- Opening Delimiter -

Lemma SFdiv_core_nonneg prec emax m1 e1 m2 e2 :
  0 <= fst (fst (SFdiv_core_binary prec emax (Zpos m1) e1 (Zpos m2) e2)).
Proof.
  unfold SFdiv_core_binary.
  set (s := _ - _ - _).
  set (m' := match s with Z0 => _ | Zpos _ => _ | Zneg _ => _ end).
  assert (Hm : 0 <= m').
  { subst m'. destruct s; try lia. apply Z.shiftl_nonneg. lia. }
  pose proof (Z.div_pos m' (Zpos m2) Hm ltac:(lia)) as Hq.
  unfold Z.div in Hq.
  destruct (Z.div_eucl m' (Z.pos m2)) as [q r]. exact Hq.
Qed.

Lemma SFdiv_nonpos prec emax x m e :
  SF_nonpos x = true ->
  SF_nonpos (SFdiv prec emax x (S754_finite false m e)) = true.
Proof.
  destruct x as [s | s | | s mx ex]; simpl; intros H; try discriminate.
  - reflexivity.
  - subst s. reflexivity.
  - subst s.
    pose proof (SFdiv_core_nonneg prec emax mx ex m e) as Hq.
    destruct (SFdiv_core_binary prec emax (Z.pos mx) ex (Z.pos m) e)
      as [ [mz ez] lz].
    cbn [fst] in Hq.
    pose proof (binary_round_aux_sign prec emax true mz ez lz Hq) as Hs.
    cbn [xorb].
    destruct (binary_round_aux prec emax true mz ez lz);
      simpl; try reflexivity; try assumption. contradiction.
Qed.

Lemma leb_zero_nonpos (x : float) :
  (x <=? 0)%float = true -> SF_nonpos (Prim2SF x) = true.
Proof.
  rewrite leb_spec. change (Prim2SF 0) with (S754_zero false).
  unfold SFleb.
  destruct (Prim2SF x) as [s | s | | s m e]; simpl; try reflexivity;
    try discriminate; destruct s; simpl; congruence.
Qed.

Lemma nonpos_not_positive (x : float) :
  SF_nonpos (Prim2SF x) = true ->
  is_nan x = false /\ (0 <? x)%float = false.
Proof.
  intros H. split.
  - destruct (is_nan x) eqn:E; [ | reflexivity].
    apply is_nan_spec in E. rewrite E in H. discriminate.
  - rewrite ltb_spec. change (Prim2SF 0) with (S754_zero false).
    unfold SFltb.
    destruct (Prim2SF x) as [s | s | | s m e]; simpl in *;
      try reflexivity; try discriminate; subst s; reflexivity.
Qed.

Lemma div_100_nonpos (h : float) :
  (h <=? 0)%float = true ->
  is_nan (h / 100) = false /\ (0 <? h / 100)%float = false.
Proof.
  intros H. apply nonpos_not_positive.
  rewrite div_spec.
  change (Prim2SF 100) with (S754_finite false 7036874417766400 (-46)).
  apply SFdiv_nonpos, leb_zero_nonpos, H.
Qed.

End RoundedSign.

(** ** The Magnus formula over the reals *)

Section ExactFacts.
Local Open Scope R_scope.









End ExactFacts.

(** ** [dew_point_c] on floats *)

Lemma math_log_domain_error libm_log x :
  is_nan x = false -> (0 <? x)%float = false ->
  Py.math_log libm_log x = Py.Raise Py.ValueError.
Proof.
  intros Hn Hp. unfold Py.math_log, Py.m_log. rewrite Hn, Hp.
  destruct (is_finite x); reflexivity.
Qed.

(** ** Two polls of the loop, the first one a spike *)

Lemma sensor_loop_one_skip libm_log cfg startup_time f last s k1 k2 t h t' h' :
  last_humidity f = Some last ->
  humidity_spike_pending f = false ->
  (15 <? abs (h - last))%float = true ->
  tick_sensor k1 = Valid t h ->
  tick_sensor k2 = Valid t' h' ->
  let run := sensor_loop libm_log cfg startup_time f [k1; k2] s in
  fst (result_of run)
  = {| last_humidity := Some h'; humidity_spike_pending := false |}
  /\ exists o, snd (result_of run) = [SpikeIgnored; o] /\ o <> SpikeIgnored.
Proof.
  intros Hl Hp Hc E1 E2 run. subst run.
  assert (Hf : spike_filter f h
               = ({| last_humidity := Some last;
                     humidity_spike_pending := true |}, false))
    by (unfold spike_filter; rewrite Hl, Hc, Hp; reflexivity).
  cbn [sensor_loop]. unfold mbind, ret. rewrite E1, E2.
  rewrite (sensor_cycle_rejected libm_log cfg startup_time (tick_now k1)
             (tick_weather k1) f t h s)
    by (rewrite Hf; reflexivity).
  rewrite Hf. cbn [fst snd].
  set (f1 := {| last_humidity := Some last; humidity_spike_pending := true |}).
  assert (Hf1 : spike_filter f1 h'
                = ({| last_humidity := Some h';
                      humidity_spike_pending := false |}, true)).
  { unfold spike_filter, f1. cbn.
    destruct (15 <? abs (h' - last))%float; reflexivity. }
  pose proof (sensor_cycle_filter libm_log cfg startup_time (tick_now k2)
                (tick_weather k2) f1 t' h' s) as Hfst.
  pose proof (sensor_cycle_accepted libm_log cfg startup_time (tick_now k2)
                (tick_weather k2) f1 t' h' s) as Hsnd.
  rewrite Hf1 in Hfst, Hsnd. cbn [fst snd] in Hfst, Hsnd.
  specialize (Hsnd eq_refl).
  destruct (sensor_cycle libm_log cfg startup_time (tick_now k2)
              (tick_weather k2) f1 (Valid t' h') s) as [ [ [f2 o] s2] tr2].
  cbn [result_of fst snd] in Hfst, Hsnd. subst f2.
  destruct o; cbn [result_of fst snd]; split; try reflexivity;
    eexists; (split; [reflexivity | assumption]).
Qed.

(** ** Manual mode *)

(** C1, as stated, fails: a manual-mode cycle calls [start_forced_run] and
    sets both timers when the forecast condition holds (first reading: the
    operator's request at 20:00, an hour after start-up, ambient spread
    2 C), and a manual-mode cycle clears a timer that has run out (second
    reading: a forced run that ended at 19:30). *)
Lemma manual_cycle_touches_timers :
  mode manual_request = manual
  /\ (let r := control_step default_config (clock 19 0) evening_poll
                 manual_request in
      result_of r = true
      /\ forced_run_calls (trace_of r) = [(clock 20 30, clock 21 30)]
      /\ auto_run_until (state_of r) = Some (clock 20 30)
      /\ auto_cooldown_until (state_of r) = Some (clock 21 30))
  /\ mode manual_with_timers = manual
  /\ (let r := control_step default_config (clock 19 0) evening_poll
                 manual_with_timers in
      auto_run_until manual_with_timers = Some (clock 19 30)
      /\ auto_run_until (state_of r) = None
      /\ trace_of r
         = [ClearForcedRun; LogReading false; Publish false manual false]).
Proof. vm_compute. repeat split. Qed.

(** C1, amended: in manual mode the relay command is [manual_target]
    verbatim, the hardware is written only when that differs from the
    current relay state, and the timers are still subject to expiry; on a
    cycle whose forced-run start condition does not hold,
    [start_forced_run] is not called and each timer is either left as it
    was or cleared because it has run out. *)
Theorem manual_cycle cfg startup_time p s :
  mode s = manual ->
  let r := control_step cfg startup_time p s in
  result_of r = manual_on s
  /\ relay_on (state_of r) = manual_on s
  /\ gpio_writes (trace_of r)
     = (if Bool.eqb (manual_on s) (relay_on s) then [] else [manual_on s])
  /\ (forced_run_starts cfg startup_time p s = false ->
      forced_run_calls (trace_of r) = []
      /\ auto_run_until (state_of r)
         = unexpired (now_dt p) (auto_run_until s)
      /\ auto_cooldown_until (state_of r)
         = unexpired (now_dt p) (auto_cooldown_until s)).
Proof.
  intros Hm r. subst r.
  closed_form.
  assert (Hr : relay_command cfg startup_time p s = manual_on s)
    by (unfold relay_command; rewrite Hm; reflexivity).
  cbn [state_after relay_on auto_run_until auto_cooldown_until].
  rewrite Hr. repeat split.
  - rewrite H. reflexivity.
  - unfold timers_after. rewrite H. reflexivity.
  - unfold timers_after. rewrite H. reflexivity.
Qed.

- Closing Delimiter -

• [What you should do]
Give the listing again exactly as it appears.

• [Response]
Lemma SFdiv_core_nonneg prec emax m1 e1 m2 e2 :
  0 <= fst (fst (SFdiv_core_binary prec emax (Zpos m1) e1 (Zpos m2) e2)).
Proof.
  unfold SFdiv_core_binary.
  set (s := _ - _ - _).
  set (m' := match s with Z0 => _ | Zpos _ => _ | Zneg _ => _ end).
  assert (Hm : 0 <= m').
  { subst m'. destruct s; try lia. apply Z.shiftl_nonneg. lia. }
  pose proof (Z.div_pos m' (Zpos m2) Hm ltac:(lia)) as Hq.
  unfold Z.div in Hq.
  destruct (Z.div_eucl m' (Z.pos m2)) as [q r]. exact Hq.
Qed.

Lemma SFdiv_nonpos prec emax x m e :
  SF_nonpos x = true ->
  SF_nonpos (SFdiv prec emax x (S754_finite false m e)) = true.
Proof.
  destruct x as [s | s | | s mx ex]; simpl; intros H; try discriminate.
  - reflexivity.
  - subst s. reflexivity.
  - subst s.
    pose proof (SFdiv_core_nonneg prec emax mx ex m e) as Hq.
    destruct (SFdiv_core_binary prec emax (Z.pos mx) ex (Z.pos m) e)
      as [ [mz ez] lz].
    cbn [fst] in Hq.
    pose proof (binary_round_aux_sign prec emax true mz ez lz Hq) as Hs.
    cbn [xorb].
    destruct (binary_round_aux prec emax true mz ez lz);
      simpl; try reflexivity; try assumption. contradiction.
Qed.

Lemma leb_zero_nonpos (x : float) :
  (x <=? 0)%float = true -> SF_nonpos (Prim2SF x) = true.
Proof.
  rewrite leb_spec. change (Prim2SF 0) with (S754_zero false).
  unfold SFleb.
  destruct (Prim2SF x) as [s | s | | s m e]; simpl; try reflexivity;
    try discriminate; destruct s; simpl; congruence.
Qed.

Lemma nonpos_not_positive (x : float) :
  SF_nonpos (Prim2SF x) = true ->
  is_nan x = false /\ (0 <? x)%float = false.
Proof.
  intros H. split.
  - destruct (is_nan x) eqn:E; [ | reflexivity].
    apply is_nan_spec in E. rewrite E in H. discriminate.
  - rewrite ltb_spec. change (Prim2SF 0) with (S754_zero false).
    unfold SFltb.
    destruct (Prim2SF x) as [s | s | | s m e]; simpl in *;
      try reflexivity; try discriminate; subst s; reflexivity.
Qed.

Lemma div_100_nonpos (h : float) :
  (h <=? 0)%float = true ->
  is_nan (h / 100) = false /\ (0 <? h / 100)%float = false.
Proof.
  intros H. apply nonpos_not_positive.
  rewrite div_spec.
  change (Prim2SF 100) with (S754_finite false 7036874417766400 (-46)).
  apply SFdiv_nonpos, leb_zero_nonpos, H.
Qed.

End RoundedSign.

(** ** The Magnus formula over the reals *)

Section ExactFacts.
Local Open Scope R_scope.









End ExactFacts.

(** ** [dew_point_c] on floats *)

Lemma math_log_domain_error libm_log x :
  is_nan x = false -> (0 <? x)%float = false ->
  Py.math_log libm_log x = Py.Raise Py.ValueError.
Proof.
  intros Hn Hp. unfold Py.math_log, Py.m_log. rewrite Hn, Hp.
  destruct (is_finite x); reflexivity.
Qed.

(** ** Two polls of the loop, the first one a spike *)

Lemma sensor_loop_one_skip libm_log cfg startup_time f last s k1 k2 t h t' h' :
  last_humidity f = Some last ->
  humidity_spike_pending f = false ->
  (15 <? abs (h - last))%float = true ->
  tick_sensor k1 = Valid t h ->
  tick_sensor k2 = Valid t' h' ->
  let run := sensor_loop libm_log cfg startup_time f [k1; k2] s in
  fst (result_of run)
  = {| last_humidity := Some h'; humidity_spike_pending := false |}
  /\ exists o, snd (result_of run) = [SpikeIgnored; o] /\ o <> SpikeIgnored.
Proof.
  intros Hl Hp Hc E1 E2 run. subst run.
  assert (Hf : spike_filter f h
               = ({| last_humidity := Some last;
                     humidity_spike_pending := true |}, false))
    by (unfold spike_filter; rewrite Hl, Hc, Hp; reflexivity).
  cbn [sensor_loop]. unfold mbind, ret. rewrite E1, E2.
  rewrite (sensor_cycle_rejected libm_log cfg startup_time (tick_now k1)
             (tick_weather k1) f t h s)
    by (rewrite Hf; reflexivity).
  rewrite Hf. cbn [fst snd].
  set (f1 := {| last_humidity := Some last; humidity_spike_pending := true |}).
  assert (Hf1 : spike_filter f1 h'
                = ({| last_humidity := Some h';
                      humidity_spike_pending := false |}, true)).
  { unfold spike_filter, f1. cbn.
    destruct (15 <? abs (h' - last))%float; reflexivity. }
  pose proof (sensor_cycle_filter libm_log cfg startup_time (tick_now k2)
                (tick_weather k2) f1 t' h' s) as Hfst.
  pose proof (sensor_cycle_accepted libm_log cfg startup_time (tick_now k2)
                (tick_weather k2) f1 t' h' s) as Hsnd.
  rewrite Hf1 in Hfst, Hsnd. cbn [fst snd] in Hfst, Hsnd.
  specialize (Hsnd eq_refl).
  destruct (sensor_cycle libm_log cfg startup_time (tick_now k2)
              (tick_weather k2) f1 (Valid t' h') s) as [ [ [f2 o] s2] tr2].
  cbn [result_of fst snd] in Hfst, Hsnd. subst f2.
  destruct o; cbn [result_of fst snd]; split; try reflexivity;
    eexists; (split; [reflexivity | assumption]).
Qed.

(** ** Manual mode *)

(** C1, as stated, fails: a manual-mode cycle calls [start_forced_run] and
    sets both timers when the forecast condition holds (first reading: the
    operator's request at 20:00, an hour after start-up, ambient spread
    2 C), and a manual-mode cycle clears a timer that has run out (second
    reading: a forced run that ended at 19:30). *)
Lemma manual_cycle_touches_timers :
  mode manual_request = manual
  /\ (let r := control_step default_config (clock 19 0) evening_poll
                 manual_request in
      result_of r = true
      /\ forced_run_calls (trace_of r) = [(clock 20 30, clock 21 30)]
      /\ auto_run_until (state_of r) = Some (clock 20 30)
      /\ auto_cooldown_until (state_of r) = Some (clock 21 30))
  /\ mode manual_with_timers = manual
  /\ (let r := control_step default_config (clock 19 0) evening_poll
                 manual_with_timers in
      auto_run_until manual_with_timers = Some (clock 19 30)
      /\ auto_run_until (state_of r) = None
      /\ trace_of r
         = [ClearForcedRun; LogReading false; Publish false manual false]).
Proof. vm_compute. repeat split. Qed.

(** C1, amended: in manual mode the relay command is [manual_target]
    verbatim, the hardware is written only when that differs from the
    current relay state, and the timers are still subject to expiry; on a
    cycle whose forced-run start condition does not hold,
    [start_forced_run] is not called and each timer is either left as it
    was or cleared because it has run out. *)
Theorem manual_cycle cfg startup_time p s :
  mode s = manual ->
  let r := control_step cfg startup_time p s in
  result_of r = manual_on s
  /\ relay_on (state_of r) = manual_on s
  /\ gpio_writes (trace_of r)
     = (if Bool.eqb (manual_on s) (relay_on s) then [] else [manual_on s])
  /\ (forced_run_starts cfg startup_time p s = false ->
      forced_run_calls (trace_of r) = []
      /\ auto_run_until (state_of r)
         = unexpired (now_dt p) (auto_run_until s)
      /\ auto_cooldown_until (state_of r)
         = unexpired (now_dt p) (auto_cooldown_until s)).
Proof.
  intros Hm r. subst r.
  closed_form.
  assert (Hr : relay_command cfg startup_time p s = manual_on s)
    by (unfold relay_command; rewrite Hm; reflexivity).
  cbn [state_after relay_on auto_run_until auto_cooldown_until].
  rewrite Hr. repeat split.
  - rewrite H. reflexivity.
  - unfold timers_after. rewrite H. reflexivity.
  - unfold timers_after. rewrite H. reflexivity.
Qed.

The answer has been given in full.